● What to do:
From the records below, transcribe exactly the lines that begin at the line with "Definition char := N." and end at the line with "acc' :: decode_utf8 O 0 bs'", both included.

****************

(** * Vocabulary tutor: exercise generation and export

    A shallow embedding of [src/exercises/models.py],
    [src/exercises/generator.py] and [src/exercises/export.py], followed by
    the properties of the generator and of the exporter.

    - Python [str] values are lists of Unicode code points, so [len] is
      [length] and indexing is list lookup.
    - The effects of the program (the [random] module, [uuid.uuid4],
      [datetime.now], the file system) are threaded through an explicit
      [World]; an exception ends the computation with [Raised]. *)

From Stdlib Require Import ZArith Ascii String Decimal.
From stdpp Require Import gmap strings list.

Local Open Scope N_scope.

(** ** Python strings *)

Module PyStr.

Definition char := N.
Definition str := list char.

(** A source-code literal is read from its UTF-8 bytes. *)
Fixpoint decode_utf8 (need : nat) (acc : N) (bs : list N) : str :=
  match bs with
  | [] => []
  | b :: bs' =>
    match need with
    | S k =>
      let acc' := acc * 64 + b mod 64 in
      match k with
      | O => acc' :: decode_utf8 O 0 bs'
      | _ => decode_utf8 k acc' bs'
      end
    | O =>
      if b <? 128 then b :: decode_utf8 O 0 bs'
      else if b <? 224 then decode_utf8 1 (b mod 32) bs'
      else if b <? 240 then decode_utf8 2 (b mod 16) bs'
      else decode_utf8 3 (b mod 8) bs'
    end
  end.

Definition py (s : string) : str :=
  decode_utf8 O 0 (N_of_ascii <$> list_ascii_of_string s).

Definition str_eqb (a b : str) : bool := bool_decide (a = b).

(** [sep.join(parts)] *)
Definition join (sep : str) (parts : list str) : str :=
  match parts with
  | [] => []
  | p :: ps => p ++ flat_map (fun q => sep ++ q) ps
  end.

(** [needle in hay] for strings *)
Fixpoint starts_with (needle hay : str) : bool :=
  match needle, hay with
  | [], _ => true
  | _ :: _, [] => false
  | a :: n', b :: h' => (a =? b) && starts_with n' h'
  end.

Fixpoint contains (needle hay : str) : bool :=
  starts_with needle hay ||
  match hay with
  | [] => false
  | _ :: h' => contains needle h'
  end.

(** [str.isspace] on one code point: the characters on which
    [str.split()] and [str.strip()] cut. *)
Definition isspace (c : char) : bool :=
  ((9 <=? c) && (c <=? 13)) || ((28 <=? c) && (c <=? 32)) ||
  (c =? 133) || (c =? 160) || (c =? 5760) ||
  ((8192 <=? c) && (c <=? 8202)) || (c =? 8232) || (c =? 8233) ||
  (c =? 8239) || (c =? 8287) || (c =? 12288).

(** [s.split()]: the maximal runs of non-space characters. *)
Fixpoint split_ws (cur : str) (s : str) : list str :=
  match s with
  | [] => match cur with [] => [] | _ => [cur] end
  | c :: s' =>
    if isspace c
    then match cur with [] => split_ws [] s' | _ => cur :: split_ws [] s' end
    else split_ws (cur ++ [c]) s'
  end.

****************

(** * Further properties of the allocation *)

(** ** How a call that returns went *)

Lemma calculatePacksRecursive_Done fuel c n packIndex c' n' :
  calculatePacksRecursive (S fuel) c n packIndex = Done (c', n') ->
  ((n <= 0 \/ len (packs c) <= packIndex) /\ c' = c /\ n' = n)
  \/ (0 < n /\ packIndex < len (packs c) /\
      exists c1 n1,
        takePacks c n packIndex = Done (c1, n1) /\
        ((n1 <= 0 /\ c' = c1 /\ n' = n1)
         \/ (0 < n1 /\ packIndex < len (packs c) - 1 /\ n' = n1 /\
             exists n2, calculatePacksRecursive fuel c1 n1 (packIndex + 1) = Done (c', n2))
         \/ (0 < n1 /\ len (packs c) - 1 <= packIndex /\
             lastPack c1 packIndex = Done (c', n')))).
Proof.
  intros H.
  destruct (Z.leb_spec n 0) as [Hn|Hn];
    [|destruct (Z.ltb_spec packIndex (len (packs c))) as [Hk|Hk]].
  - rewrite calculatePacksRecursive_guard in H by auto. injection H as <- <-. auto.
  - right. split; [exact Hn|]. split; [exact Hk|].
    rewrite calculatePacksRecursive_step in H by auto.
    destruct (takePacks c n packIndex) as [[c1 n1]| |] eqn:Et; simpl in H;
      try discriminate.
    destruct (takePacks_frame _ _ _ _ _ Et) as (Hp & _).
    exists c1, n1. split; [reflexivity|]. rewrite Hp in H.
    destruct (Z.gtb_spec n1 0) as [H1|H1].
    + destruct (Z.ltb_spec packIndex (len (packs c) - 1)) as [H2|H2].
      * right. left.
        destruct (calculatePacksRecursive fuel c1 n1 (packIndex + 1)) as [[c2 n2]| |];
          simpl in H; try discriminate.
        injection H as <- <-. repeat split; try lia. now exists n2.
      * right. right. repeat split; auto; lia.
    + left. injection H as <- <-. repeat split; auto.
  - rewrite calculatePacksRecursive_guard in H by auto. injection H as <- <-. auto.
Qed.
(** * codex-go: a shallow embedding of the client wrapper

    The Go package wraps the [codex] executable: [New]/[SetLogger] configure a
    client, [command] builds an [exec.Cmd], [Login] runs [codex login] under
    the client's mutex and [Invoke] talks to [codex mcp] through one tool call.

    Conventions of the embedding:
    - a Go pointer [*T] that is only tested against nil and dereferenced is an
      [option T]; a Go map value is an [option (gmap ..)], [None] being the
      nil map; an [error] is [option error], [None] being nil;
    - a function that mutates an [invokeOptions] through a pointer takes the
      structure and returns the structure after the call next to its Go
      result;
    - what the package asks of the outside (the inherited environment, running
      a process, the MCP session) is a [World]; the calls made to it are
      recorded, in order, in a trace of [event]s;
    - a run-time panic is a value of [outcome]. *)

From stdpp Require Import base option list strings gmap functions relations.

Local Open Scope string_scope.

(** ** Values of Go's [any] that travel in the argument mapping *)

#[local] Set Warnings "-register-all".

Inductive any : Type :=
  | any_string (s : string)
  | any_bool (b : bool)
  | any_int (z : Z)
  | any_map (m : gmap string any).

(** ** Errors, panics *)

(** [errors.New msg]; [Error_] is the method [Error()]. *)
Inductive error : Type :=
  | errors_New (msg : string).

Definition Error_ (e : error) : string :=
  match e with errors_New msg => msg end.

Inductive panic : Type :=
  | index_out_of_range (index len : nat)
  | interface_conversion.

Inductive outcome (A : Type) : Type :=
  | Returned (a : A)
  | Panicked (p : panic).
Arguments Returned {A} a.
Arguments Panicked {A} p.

****************

● Exercise response:
Definition char := N.
Definition str := list char.

(** A source-code literal is read from its UTF-8 bytes. *)
Fixpoint decode_utf8 (need : nat) (acc : N) (bs : list N) : str :=
  match bs with
  | [] => []
  | b :: bs' =>
    match need with
    | S k =>
      let acc' := acc * 64 + b mod 64 in
      match k with
      | O => acc' :: decode_utf8 O 0 bs'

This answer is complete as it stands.